== Segment start ==

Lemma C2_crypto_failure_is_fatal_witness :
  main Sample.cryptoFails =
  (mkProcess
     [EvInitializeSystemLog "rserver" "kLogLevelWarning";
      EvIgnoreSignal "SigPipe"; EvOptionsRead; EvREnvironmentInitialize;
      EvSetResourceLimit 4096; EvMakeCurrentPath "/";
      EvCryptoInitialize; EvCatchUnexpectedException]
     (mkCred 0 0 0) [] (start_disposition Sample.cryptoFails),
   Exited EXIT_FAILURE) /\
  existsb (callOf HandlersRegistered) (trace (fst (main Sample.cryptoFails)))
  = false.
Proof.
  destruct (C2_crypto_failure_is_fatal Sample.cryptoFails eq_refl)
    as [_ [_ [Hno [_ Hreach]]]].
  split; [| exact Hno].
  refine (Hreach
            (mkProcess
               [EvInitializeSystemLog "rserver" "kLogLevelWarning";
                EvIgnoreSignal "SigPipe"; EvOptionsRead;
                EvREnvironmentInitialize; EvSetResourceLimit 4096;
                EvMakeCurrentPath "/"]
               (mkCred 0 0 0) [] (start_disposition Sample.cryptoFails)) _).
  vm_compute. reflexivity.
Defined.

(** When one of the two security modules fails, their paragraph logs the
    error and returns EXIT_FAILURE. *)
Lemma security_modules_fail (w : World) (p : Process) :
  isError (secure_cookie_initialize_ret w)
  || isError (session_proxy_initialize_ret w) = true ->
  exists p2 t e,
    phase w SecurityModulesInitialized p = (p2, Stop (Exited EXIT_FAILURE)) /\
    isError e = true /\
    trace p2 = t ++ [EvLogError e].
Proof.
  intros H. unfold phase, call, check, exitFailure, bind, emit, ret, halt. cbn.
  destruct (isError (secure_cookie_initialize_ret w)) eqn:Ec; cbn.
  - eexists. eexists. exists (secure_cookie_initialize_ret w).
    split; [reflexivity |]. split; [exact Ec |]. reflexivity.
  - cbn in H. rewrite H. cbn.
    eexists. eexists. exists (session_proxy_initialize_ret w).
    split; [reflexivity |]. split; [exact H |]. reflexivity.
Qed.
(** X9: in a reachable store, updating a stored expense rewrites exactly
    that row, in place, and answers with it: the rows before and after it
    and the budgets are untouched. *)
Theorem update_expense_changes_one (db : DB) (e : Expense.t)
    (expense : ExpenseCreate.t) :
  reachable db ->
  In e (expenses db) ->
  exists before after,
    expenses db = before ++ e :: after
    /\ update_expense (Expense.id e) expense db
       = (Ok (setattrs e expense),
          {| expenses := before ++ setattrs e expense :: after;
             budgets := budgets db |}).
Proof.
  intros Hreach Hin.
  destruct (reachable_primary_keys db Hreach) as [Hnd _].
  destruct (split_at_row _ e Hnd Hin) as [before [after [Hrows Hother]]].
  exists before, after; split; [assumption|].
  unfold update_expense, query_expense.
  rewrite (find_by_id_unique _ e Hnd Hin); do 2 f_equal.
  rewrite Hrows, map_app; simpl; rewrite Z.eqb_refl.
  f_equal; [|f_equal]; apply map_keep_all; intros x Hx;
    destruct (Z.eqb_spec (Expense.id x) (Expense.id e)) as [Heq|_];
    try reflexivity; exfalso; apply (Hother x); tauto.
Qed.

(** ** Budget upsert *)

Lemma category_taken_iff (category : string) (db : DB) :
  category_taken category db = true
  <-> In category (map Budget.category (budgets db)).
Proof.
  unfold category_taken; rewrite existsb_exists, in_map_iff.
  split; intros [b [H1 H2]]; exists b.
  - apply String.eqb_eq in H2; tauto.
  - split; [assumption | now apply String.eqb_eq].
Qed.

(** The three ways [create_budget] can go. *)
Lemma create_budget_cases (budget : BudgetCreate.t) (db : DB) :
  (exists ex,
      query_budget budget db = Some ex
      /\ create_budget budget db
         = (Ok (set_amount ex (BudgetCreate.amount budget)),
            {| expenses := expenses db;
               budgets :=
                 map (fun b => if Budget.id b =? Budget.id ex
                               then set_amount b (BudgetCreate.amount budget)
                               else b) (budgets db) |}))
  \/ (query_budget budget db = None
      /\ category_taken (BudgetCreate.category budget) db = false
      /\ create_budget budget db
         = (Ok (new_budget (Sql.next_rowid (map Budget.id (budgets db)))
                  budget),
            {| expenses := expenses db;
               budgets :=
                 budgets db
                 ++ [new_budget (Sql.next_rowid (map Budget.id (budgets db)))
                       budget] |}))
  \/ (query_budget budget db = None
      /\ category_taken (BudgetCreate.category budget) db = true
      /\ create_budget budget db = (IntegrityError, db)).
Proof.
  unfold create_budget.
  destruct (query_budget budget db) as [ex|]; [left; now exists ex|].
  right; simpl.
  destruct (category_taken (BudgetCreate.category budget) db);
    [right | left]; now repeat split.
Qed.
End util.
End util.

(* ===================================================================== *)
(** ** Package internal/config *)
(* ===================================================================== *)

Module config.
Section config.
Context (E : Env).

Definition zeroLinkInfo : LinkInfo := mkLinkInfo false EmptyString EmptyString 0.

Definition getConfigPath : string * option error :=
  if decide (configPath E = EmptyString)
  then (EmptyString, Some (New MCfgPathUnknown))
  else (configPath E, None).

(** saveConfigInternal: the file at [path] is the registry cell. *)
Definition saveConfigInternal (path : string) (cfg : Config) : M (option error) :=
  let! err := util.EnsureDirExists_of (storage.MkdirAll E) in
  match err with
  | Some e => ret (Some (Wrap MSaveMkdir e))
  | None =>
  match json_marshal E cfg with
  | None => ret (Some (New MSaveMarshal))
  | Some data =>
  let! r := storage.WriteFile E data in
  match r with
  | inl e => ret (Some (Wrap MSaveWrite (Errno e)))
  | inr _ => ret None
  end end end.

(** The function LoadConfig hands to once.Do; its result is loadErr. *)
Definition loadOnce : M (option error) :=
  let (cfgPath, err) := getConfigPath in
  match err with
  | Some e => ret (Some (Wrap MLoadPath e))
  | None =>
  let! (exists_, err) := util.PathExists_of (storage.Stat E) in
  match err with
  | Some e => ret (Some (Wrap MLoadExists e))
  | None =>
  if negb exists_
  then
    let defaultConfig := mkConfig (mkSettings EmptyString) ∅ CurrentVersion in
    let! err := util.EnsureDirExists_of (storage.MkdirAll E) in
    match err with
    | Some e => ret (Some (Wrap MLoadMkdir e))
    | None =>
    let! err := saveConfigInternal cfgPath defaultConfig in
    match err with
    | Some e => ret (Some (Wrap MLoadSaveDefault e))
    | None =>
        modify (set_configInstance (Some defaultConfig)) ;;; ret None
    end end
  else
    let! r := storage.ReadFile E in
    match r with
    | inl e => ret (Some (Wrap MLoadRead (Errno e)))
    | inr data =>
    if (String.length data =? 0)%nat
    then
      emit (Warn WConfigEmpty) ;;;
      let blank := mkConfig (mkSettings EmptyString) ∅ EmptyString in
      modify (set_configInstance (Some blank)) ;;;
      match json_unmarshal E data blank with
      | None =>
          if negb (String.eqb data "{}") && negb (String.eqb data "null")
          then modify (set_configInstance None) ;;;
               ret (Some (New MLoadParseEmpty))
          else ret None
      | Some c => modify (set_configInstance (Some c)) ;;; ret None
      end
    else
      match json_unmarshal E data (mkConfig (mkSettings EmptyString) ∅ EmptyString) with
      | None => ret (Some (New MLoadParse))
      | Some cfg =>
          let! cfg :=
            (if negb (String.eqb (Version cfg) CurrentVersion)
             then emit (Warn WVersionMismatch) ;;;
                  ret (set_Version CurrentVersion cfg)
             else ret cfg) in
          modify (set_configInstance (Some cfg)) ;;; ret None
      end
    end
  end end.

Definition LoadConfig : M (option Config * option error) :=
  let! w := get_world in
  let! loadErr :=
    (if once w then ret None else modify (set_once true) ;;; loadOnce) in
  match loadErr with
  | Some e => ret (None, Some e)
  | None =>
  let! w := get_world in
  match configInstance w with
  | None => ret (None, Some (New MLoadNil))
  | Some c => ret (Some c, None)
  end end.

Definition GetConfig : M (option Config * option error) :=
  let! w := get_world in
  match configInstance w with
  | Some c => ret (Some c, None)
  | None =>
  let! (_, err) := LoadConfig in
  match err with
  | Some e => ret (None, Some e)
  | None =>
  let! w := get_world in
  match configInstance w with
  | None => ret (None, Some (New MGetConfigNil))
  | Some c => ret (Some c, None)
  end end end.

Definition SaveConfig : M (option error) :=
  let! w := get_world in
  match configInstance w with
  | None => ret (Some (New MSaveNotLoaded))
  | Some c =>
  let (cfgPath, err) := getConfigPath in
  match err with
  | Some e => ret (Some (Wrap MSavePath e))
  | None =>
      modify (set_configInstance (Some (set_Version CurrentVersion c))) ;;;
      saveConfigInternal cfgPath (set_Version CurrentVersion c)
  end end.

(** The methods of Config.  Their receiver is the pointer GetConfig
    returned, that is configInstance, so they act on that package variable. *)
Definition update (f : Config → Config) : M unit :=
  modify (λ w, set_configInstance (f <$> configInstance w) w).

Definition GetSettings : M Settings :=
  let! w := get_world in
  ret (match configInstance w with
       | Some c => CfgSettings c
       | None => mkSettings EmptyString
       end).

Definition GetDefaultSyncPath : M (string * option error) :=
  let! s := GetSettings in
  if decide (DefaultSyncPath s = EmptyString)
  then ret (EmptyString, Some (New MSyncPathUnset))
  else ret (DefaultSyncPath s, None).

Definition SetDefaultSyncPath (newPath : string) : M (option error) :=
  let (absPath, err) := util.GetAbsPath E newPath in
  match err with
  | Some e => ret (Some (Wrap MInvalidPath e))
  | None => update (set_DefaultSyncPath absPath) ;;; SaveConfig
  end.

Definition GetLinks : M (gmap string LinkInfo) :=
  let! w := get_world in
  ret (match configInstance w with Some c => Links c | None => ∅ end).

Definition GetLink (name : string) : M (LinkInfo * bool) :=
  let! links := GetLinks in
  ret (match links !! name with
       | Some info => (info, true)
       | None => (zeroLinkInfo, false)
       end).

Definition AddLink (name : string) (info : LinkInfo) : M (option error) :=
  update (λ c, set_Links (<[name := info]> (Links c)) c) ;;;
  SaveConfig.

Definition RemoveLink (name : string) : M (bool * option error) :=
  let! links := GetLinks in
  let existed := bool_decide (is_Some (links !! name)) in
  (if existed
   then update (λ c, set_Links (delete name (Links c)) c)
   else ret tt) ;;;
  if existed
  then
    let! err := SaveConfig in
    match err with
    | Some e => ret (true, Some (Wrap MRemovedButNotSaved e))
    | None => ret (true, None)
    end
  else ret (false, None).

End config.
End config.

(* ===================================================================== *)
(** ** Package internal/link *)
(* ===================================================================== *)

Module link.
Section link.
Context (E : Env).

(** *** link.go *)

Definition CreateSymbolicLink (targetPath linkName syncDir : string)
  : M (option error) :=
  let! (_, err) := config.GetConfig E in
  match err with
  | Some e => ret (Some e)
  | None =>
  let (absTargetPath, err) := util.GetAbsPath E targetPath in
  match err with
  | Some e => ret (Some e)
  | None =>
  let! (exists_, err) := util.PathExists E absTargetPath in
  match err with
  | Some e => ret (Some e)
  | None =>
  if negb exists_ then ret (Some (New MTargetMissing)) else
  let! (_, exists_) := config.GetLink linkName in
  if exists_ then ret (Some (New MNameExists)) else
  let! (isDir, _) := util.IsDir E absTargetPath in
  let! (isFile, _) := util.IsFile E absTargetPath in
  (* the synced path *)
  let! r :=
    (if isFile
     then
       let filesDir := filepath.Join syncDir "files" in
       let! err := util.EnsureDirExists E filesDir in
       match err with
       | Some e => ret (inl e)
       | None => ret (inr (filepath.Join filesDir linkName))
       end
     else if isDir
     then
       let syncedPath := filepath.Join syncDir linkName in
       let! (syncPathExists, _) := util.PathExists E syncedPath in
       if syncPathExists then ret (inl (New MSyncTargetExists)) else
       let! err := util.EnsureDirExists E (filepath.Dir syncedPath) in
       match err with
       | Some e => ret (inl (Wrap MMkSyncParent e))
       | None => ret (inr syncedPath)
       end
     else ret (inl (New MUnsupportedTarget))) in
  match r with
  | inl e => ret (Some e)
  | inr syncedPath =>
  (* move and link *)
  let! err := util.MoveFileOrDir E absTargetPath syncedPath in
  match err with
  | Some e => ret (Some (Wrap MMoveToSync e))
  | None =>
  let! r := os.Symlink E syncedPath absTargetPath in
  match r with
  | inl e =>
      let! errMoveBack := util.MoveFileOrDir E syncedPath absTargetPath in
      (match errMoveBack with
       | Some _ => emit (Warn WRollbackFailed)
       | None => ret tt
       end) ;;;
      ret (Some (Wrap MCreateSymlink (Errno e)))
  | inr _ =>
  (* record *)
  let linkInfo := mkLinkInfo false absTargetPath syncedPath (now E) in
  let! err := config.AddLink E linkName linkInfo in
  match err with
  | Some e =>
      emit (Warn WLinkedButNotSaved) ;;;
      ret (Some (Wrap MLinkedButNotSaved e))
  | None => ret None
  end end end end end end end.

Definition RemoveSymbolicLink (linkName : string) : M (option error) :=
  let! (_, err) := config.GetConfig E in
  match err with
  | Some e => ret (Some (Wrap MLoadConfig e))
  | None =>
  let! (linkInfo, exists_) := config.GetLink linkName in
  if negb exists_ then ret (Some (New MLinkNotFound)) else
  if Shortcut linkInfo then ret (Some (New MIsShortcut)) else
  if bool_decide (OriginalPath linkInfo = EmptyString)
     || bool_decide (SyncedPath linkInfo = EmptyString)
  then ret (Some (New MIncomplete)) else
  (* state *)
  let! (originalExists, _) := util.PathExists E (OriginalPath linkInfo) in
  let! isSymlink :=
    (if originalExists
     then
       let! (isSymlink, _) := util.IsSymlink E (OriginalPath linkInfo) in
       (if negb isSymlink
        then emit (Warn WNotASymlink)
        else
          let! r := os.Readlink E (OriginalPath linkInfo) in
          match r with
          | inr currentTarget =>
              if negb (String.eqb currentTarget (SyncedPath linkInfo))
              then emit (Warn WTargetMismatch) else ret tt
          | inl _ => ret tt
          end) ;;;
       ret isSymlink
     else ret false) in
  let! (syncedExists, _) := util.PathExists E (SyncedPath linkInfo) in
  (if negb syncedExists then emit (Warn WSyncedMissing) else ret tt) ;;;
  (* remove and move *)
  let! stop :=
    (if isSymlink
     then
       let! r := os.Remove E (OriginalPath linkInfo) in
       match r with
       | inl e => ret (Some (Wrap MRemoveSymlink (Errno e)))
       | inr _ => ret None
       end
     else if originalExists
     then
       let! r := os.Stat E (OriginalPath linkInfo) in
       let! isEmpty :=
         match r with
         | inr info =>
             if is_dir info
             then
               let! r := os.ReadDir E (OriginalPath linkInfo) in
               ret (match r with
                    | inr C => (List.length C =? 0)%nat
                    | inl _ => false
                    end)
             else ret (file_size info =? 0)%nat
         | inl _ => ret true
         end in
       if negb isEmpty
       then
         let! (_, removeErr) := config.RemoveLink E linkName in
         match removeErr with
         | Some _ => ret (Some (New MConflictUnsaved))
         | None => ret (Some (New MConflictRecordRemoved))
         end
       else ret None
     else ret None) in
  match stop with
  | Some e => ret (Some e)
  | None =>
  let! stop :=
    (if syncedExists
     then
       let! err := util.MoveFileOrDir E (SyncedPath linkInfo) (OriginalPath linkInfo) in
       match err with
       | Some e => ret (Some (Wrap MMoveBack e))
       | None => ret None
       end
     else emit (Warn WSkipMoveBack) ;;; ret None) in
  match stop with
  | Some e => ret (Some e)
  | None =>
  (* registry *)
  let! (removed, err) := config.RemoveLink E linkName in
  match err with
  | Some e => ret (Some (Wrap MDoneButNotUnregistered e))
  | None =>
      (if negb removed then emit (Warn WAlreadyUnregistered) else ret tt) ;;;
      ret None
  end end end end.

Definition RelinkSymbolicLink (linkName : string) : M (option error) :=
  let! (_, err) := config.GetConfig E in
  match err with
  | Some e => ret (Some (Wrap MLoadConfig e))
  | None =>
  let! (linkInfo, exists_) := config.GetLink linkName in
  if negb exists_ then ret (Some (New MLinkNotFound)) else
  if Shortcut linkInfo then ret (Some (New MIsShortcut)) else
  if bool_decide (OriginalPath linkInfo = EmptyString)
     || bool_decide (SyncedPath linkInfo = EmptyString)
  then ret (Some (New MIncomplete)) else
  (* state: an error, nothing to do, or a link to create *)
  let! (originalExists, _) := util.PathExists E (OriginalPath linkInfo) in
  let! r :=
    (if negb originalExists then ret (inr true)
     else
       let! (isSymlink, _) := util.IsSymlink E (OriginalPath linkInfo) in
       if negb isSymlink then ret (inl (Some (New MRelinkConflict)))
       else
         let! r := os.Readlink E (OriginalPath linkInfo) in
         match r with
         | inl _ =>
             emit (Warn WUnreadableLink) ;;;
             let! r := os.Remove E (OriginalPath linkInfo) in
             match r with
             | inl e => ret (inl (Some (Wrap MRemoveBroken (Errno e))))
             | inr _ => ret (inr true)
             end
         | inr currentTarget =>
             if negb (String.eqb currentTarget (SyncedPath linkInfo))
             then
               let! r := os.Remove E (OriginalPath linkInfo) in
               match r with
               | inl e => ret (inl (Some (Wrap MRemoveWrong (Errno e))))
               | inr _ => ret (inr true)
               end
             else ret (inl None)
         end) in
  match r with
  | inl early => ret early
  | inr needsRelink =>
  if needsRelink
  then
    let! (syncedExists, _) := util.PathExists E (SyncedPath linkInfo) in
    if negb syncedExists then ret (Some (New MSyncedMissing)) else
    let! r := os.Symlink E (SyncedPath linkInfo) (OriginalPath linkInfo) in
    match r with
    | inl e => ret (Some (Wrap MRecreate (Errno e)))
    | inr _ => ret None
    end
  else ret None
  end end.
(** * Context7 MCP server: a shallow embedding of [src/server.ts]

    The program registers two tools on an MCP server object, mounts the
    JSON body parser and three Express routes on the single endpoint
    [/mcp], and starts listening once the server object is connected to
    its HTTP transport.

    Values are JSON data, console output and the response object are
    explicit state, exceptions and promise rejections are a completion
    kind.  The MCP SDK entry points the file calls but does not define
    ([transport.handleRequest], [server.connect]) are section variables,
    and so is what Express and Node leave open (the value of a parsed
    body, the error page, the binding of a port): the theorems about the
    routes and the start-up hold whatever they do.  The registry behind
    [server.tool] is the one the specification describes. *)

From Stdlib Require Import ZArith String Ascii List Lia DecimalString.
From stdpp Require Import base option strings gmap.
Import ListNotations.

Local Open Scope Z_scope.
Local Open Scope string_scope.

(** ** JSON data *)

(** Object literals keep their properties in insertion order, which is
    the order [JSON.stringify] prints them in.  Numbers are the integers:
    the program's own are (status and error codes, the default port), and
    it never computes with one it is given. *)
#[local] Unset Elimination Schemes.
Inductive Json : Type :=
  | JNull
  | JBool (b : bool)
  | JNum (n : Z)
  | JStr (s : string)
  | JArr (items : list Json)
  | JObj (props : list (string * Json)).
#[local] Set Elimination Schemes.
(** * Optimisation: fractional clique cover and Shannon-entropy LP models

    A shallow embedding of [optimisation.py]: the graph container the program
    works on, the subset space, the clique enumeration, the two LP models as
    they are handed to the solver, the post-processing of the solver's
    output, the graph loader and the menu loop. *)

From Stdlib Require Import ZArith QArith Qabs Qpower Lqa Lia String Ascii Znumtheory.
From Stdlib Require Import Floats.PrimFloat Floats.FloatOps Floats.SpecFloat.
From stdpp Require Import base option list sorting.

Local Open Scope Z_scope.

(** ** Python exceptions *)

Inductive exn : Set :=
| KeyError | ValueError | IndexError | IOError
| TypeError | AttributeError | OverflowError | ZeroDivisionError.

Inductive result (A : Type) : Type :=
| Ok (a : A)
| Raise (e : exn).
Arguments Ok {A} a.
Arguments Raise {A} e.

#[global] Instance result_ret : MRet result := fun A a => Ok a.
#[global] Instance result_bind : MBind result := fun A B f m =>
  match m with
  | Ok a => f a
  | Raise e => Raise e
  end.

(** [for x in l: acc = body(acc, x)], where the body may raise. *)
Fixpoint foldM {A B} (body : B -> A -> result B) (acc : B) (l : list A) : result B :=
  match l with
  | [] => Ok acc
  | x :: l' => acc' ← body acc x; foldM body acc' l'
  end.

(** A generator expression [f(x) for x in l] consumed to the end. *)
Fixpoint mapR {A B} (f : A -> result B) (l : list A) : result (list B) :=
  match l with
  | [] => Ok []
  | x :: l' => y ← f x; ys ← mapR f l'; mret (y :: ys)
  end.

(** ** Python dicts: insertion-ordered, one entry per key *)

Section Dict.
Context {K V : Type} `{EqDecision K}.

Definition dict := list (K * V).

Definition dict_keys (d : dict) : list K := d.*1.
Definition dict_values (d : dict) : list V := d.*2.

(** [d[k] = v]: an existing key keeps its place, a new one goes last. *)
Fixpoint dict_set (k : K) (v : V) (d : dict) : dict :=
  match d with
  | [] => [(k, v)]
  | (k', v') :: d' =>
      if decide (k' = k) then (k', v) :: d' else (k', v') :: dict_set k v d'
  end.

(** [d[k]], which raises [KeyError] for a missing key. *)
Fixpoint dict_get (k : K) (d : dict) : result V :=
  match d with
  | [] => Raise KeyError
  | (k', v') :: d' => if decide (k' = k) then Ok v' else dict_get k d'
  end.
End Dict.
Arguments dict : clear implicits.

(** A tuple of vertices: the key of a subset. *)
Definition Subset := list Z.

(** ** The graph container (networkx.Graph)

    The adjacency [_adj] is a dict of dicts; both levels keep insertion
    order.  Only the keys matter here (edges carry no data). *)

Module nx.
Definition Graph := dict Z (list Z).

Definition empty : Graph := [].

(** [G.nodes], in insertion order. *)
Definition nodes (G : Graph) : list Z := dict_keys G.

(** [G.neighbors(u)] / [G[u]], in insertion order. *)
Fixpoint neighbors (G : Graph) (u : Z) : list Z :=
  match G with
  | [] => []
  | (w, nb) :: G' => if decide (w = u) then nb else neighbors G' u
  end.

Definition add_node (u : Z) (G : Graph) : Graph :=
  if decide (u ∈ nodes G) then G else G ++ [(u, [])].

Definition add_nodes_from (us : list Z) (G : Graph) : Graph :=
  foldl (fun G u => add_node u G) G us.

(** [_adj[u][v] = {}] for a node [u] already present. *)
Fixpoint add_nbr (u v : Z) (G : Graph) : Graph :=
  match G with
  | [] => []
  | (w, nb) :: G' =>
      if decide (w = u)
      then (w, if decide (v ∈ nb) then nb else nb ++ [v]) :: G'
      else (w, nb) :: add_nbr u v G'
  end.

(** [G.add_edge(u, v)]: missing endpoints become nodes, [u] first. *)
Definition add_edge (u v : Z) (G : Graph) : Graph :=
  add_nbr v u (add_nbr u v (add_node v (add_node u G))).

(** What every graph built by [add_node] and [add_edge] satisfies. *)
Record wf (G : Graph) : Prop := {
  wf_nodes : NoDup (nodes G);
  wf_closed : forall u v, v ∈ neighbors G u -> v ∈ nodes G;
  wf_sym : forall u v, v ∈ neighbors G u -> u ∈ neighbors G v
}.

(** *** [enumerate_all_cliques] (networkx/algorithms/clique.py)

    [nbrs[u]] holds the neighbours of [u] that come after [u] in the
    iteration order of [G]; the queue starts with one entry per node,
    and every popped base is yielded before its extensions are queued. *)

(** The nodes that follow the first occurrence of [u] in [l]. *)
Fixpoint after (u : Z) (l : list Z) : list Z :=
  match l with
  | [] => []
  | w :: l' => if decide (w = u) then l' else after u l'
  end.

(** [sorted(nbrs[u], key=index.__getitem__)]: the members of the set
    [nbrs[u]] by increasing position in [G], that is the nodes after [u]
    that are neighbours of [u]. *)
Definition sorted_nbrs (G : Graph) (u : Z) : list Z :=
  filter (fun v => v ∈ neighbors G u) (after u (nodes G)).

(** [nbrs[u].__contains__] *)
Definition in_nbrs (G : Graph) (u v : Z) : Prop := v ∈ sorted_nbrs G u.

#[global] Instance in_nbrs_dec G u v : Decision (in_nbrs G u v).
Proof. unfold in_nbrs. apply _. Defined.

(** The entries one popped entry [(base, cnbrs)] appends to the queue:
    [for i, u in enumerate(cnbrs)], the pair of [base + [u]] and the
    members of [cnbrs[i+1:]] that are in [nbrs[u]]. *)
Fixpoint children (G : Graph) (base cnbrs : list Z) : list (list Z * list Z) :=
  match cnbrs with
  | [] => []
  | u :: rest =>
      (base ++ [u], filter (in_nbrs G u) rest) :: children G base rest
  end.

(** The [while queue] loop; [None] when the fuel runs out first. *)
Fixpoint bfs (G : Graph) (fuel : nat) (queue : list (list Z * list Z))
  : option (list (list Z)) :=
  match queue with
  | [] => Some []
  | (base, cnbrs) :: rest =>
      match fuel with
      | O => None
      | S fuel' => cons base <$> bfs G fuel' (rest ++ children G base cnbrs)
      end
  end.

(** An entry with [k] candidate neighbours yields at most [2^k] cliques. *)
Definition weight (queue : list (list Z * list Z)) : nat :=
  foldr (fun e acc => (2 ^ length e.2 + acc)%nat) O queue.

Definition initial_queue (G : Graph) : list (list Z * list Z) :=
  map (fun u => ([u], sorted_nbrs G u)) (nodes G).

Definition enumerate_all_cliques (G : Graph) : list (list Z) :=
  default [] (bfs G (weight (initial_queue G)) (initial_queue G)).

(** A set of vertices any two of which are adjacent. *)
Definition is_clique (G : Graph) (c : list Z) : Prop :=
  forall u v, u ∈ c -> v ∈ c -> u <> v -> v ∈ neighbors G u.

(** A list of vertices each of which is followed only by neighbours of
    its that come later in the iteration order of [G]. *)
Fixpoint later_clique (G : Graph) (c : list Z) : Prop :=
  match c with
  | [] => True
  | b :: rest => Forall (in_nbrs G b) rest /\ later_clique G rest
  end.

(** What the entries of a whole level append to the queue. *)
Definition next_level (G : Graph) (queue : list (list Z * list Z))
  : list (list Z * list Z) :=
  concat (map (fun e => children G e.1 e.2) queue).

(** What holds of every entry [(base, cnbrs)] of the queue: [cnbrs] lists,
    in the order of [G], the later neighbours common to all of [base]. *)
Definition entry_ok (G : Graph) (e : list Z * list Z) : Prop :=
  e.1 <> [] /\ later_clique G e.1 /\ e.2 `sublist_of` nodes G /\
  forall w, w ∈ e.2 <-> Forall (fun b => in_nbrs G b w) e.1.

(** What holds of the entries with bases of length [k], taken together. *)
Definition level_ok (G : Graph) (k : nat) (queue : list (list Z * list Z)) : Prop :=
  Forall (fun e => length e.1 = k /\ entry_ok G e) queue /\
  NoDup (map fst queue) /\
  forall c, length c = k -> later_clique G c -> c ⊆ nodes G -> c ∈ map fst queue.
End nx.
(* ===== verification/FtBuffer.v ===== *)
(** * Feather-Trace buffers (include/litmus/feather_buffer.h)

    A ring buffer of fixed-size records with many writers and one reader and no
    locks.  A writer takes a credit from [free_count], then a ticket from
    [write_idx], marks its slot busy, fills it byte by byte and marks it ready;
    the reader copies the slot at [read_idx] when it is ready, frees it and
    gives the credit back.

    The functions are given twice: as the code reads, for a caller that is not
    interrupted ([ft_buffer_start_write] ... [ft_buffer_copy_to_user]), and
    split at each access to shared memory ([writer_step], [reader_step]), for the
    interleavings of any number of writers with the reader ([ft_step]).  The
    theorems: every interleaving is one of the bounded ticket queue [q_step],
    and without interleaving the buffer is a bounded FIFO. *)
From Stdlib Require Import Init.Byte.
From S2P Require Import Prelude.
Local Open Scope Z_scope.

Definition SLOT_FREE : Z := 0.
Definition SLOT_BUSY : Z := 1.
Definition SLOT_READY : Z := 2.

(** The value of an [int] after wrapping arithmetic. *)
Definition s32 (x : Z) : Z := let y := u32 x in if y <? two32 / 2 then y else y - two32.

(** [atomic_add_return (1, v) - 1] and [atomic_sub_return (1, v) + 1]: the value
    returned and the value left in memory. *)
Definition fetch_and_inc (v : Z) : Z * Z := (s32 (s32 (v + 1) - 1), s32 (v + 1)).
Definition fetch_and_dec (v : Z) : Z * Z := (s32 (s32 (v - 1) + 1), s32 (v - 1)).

== Segment end ==

◆ WHAT IS EXPECTED ◆
Give back every line from the beginning of the records through the line holding "Exited EXIT_FAILURE) /\", exactly as it reads, and leave out the rest.

◆ REPLY ◆
Lemma C2_crypto_failure_is_fatal_witness :
  main Sample.cryptoFails =
  (mkProcess
     [EvInitializeSystemLog "rserver" "kLogLevelWarning";
      EvIgnoreSignal "SigPipe"; EvOptionsRead; EvREnvironmentInitialize;
      EvSetResourceLimit 4096; EvMakeCurrentPath "/";
      EvCryptoInitialize; EvCatchUnexpectedException]
     (mkCred 0 0 0) [] (start_disposition Sample.cryptoFails),
   Exited EXIT_FAILURE) /\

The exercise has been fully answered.